Supplied data section start

(* ===== verification/PamTopologyExamples.v ===== *)
(** A machine with profiles, slots, a generated stack and a journal, on which
    transitions and the slot writers run: success on every request, instances of
    the theorems, a producer that vanishes in between, and a slot that is left
    active without a record. *)

From S2P Require Import Prelude PolicyValue PolicyModel PamStack PamFlow TextLines MutationRecord MutationValid AtomicWriter Journal Effects PamSlots PamSlotFacts PamTopology PamTransition PamTransitionFacts PamTruth PamWriter PamMachine PamWriterFacts PamWriterWorld ConfigFile PamRelease PamReleaseFacts PamTopologyTheorems.
Open Scope string_scope.
Open Scope list_scope.

(** * The machine *)

Record Demo := mkDemo { d_selections : PamPasswordSelections; d_text : ManagedPasswordSlotRole → string; d_foreign : bool; d_journal : list MutationRecord; d_next : Z }.

Definition when (b : bool) (s : string) : string := if b then s +:+ eol else "".

Definition demo_view (d : Demo) : PamMachine :=
  let s := d_selections d in
  mkPamMachine
    (Some (when true "Module: unix" +:+ when (ficQualitySelected s) "Module: fic-password-quality-hook" +:+ when (ficHistorySelected s) "Module: fic-password-history-hook" +:+
           when (ficHistoryInitialSelected s) "Module: fic-password-history-initial-hook" +:+ when (d_foreign d) "Module: pwquality"))
    (λ role, Some (d_text d role))
    (Some (when true "# generated" +:+ when (ficQualitySelected s) "password include fic-password-quality" +:+ when (d_foreign d) "password requisite pam_pwquality.so retry=3" +:+
           when (ficHistoryInitialSelected s) "password include fic-password-history-initial" +:+ when (ficHistorySelected s) "password include fic-password-history" +:+
           when true "password [success=1 default=ignore] pam_unix.so obscure use_authtok"))
    (d_journal d).

Definition with_selections (s : PamPasswordSelections) (d : Demo) : Demo := mkDemo s (d_text d) (d_foreign d) (d_journal d) (d_next d).
Definition with_text (role : ManagedPasswordSlotRole) (t : string) (d : Demo) : Demo :=
  mkDemo (d_selections d) (λ r, if bool_decide (r = role) then t else d_text d r) (d_foreign d) (d_journal d) (d_next d).
Definition with_ledger (l : list MutationRecord) (next : Z) (d : Demo) : Demo := mkDemo (d_selections d) (d_text d) (d_foreign d) l next.

(** The tool does as it is told. *)
Definition tool (c : TCall) : Demo → tresp c * Demo :=
  match c with
  | Inspect => λ d, (inspectPamPasswordTopology (files_of (demo_view d)), d)
  | Native enable role => λ d, (true, with_selections (set_selected role enable (d_selections d)) d)
  | ActiveRecords p => λ d, (List.filter (λ r, bool_decide (policy r = p) && isActive r) (d_journal d), d)
  | DeactivateSlot _ | ProveOwned _ => λ d, (false, d)
  | ActivateSlot _ _ | CompletePrepared _ | UpdateOptions _ _ => λ d, ((false, no_activation), d)
  | CompensateSlot _ _ => λ d, ((false, false), d)
  end.

Definition demo_file (d : Demo) (role : ManagedPasswordSlotRole) : AtomicTargetState :=
  mkTarget (AtomicWriter.mkIdentity 1 (match role with RQuality => 1 | RHistoryNormal => 2 | RHistoryInitial => 3 end)) (d_text d role) 420 0 0.

Definition fits (id : Z) : bool := (0 <=? id)%Z && (id <=? UINTMAX_MAX)%Z.

(** A disk and a journal on which nothing fails. *)
Definition works (c : WCall) : Demo → wresp c * Demo :=
  match c with
  | Lstat _ => λ d, (LookFile, d)
  | ReadRegular role => λ d, (Some (demo_file d role), d)
  | AtomicWrite role t options => λ d,
      if bool_decide (expectedTargetState options = Some (demo_file d role)) then ((true, true), with_text role t d) else ((false, false), d)
  | Unlink _ => λ d, (false, d)
  | FsyncParent _ | JournalOperational | JournalReadable => λ d, (true, d)
  | JournalRecords => λ d, (d_journal d, d)
  | JournalPrepare r => λ d,
      match List.find (λ old, isActive old && bool_decide (policy old = policy r) && fits (mid old)) (d_journal d) with
      | Some old => (Some (mid old), with_ledger ((λ x, if bool_decide (mid x = mid old) then with_status Prepared (with_undo (undo r) x) else x) <$> d_journal d) (d_next d) d)
      | None =>
          if fits (d_next d) then (Some (d_next d), with_ledger (d_journal d ++ [mkRecord (d_next d) (policy r) (resource r) (undo r) Prepared 0%Z 0%Z ""]) (d_next d + 1) d)
          else (None, d)
      end
  | JournalDiscard id => λ d, (true, with_ledger (List.filter (λ x, negb (bool_decide (mid x = id))) (d_journal d)) (d_next d) d)
  | JournalSetStatus id st => λ d, (true, with_ledger ((λ x, if bool_decide (mid x = id) then with_status st x else x) <$> d_journal d) (d_next d) d)
  end.

(** Some slots active and recorded, some profiles selected. *)
Definition demo_id (role : ManagedPasswordSlotRole) : Z := match role with RQuality => 7 | RHistoryNormal => 8 | RHistoryInitial => 9 end.
Definition demo_options : ManagedPwhistorySlotOptions := mkSlotOptions (Some 5%Z) true.
Definition demo_record (role : ManagedPasswordSlotRole) : MutationRecord :=
  let name := passwordDomainPolicyName role in
  mkRecord (demo_id role) (mkRef "IDENTITY_ACCESS" "PAM" name) ("capability/" +:+ name)
    (mkUndo Pam (PCapability (mkCapability name PamAuthUpdate [slotProfileIdentifier role] false None None ""))) Applied 0%Z 0%Z "".
Definition installed_demo (selections active : PamPasswordSelections) (foreign : bool) : Demo :=
  mkDemo selections
    (λ role, if selected role active then default "" (renderActive (spec_of role) (demo_id role) (match role with RQuality => no_options | _ => demo_options end)) else kNeutralBody)
    foreign (demo_record <$> List.filter (λ role, selected role active) [RQuality; RHistoryNormal; RHistoryInitial]) 10.

Definition machine : ∀ c, Demo → tresp c * Demo := served tool works 0 0.

(** * The machine is one *)

Lemma demo_read d : (read_state (pm_state (demo_view d))).1 = d_selections d.
Proof. destruct d as [[[] [] []] t [] j n]; vm_compute; reflexivity. Qed.

Lemma tool_faithful c d : serve 0 0 c = None → effect c (tool c d).1 (demo_view d) (demo_view (tool c d).2).
Proof.
  destruct c; try discriminate; intros _; cbn [tool effect fst snd]; unfold profile_selected; rewrite ?demo_read; [split; [done|by right]| |done].
  split; [done|]. cbn [with_selections d_selections]. split; [intros role' Hne|]; destruct role; [..|destruct enable; by auto|destruct enable; by auto|destruct enable; by auto]; by destruct role'.
Qed.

Supplied data section end

Select all lines with the word "then" from the entries above.

(Exercise answer):
Definition when (b : bool) (s : string) : string := if b then s +:+ eol else "".
  mkDemo (d_selections d) (λ r, if bool_decide (r = role) then t else d_text d r) (d_foreign d) (d_journal d) (d_next d).
      if bool_decide (expectedTargetState options = Some (demo_file d role)) then ((true, true), with_text role t d) else ((false, false), d)
      | Some old => (Some (mid old), with_ledger ((λ x, if bool_decide (mid x = mid old) then with_status Prepared (with_undo (undo r) x) else x) <$> d_journal d) (d_next d) d)
          if fits (d_next d) then (Some (d_next d), with_ledger (d_journal d ++ [mkRecord (d_next d) (policy r) (resource r) (undo r) Prepared 0%Z 0%Z ""]) (d_next d + 1) d)
  | JournalSetStatus id st => λ d, (true, with_ledger ((λ x, if bool_decide (mid x = id) then with_status st x else x) <$> d_journal d) (d_next d) d)
    (λ role, if selected role active then default "" (renderActive (spec_of role) (demo_id role) (match role with RQuality => no_options | _ => demo_options end)) else kNeutralBody)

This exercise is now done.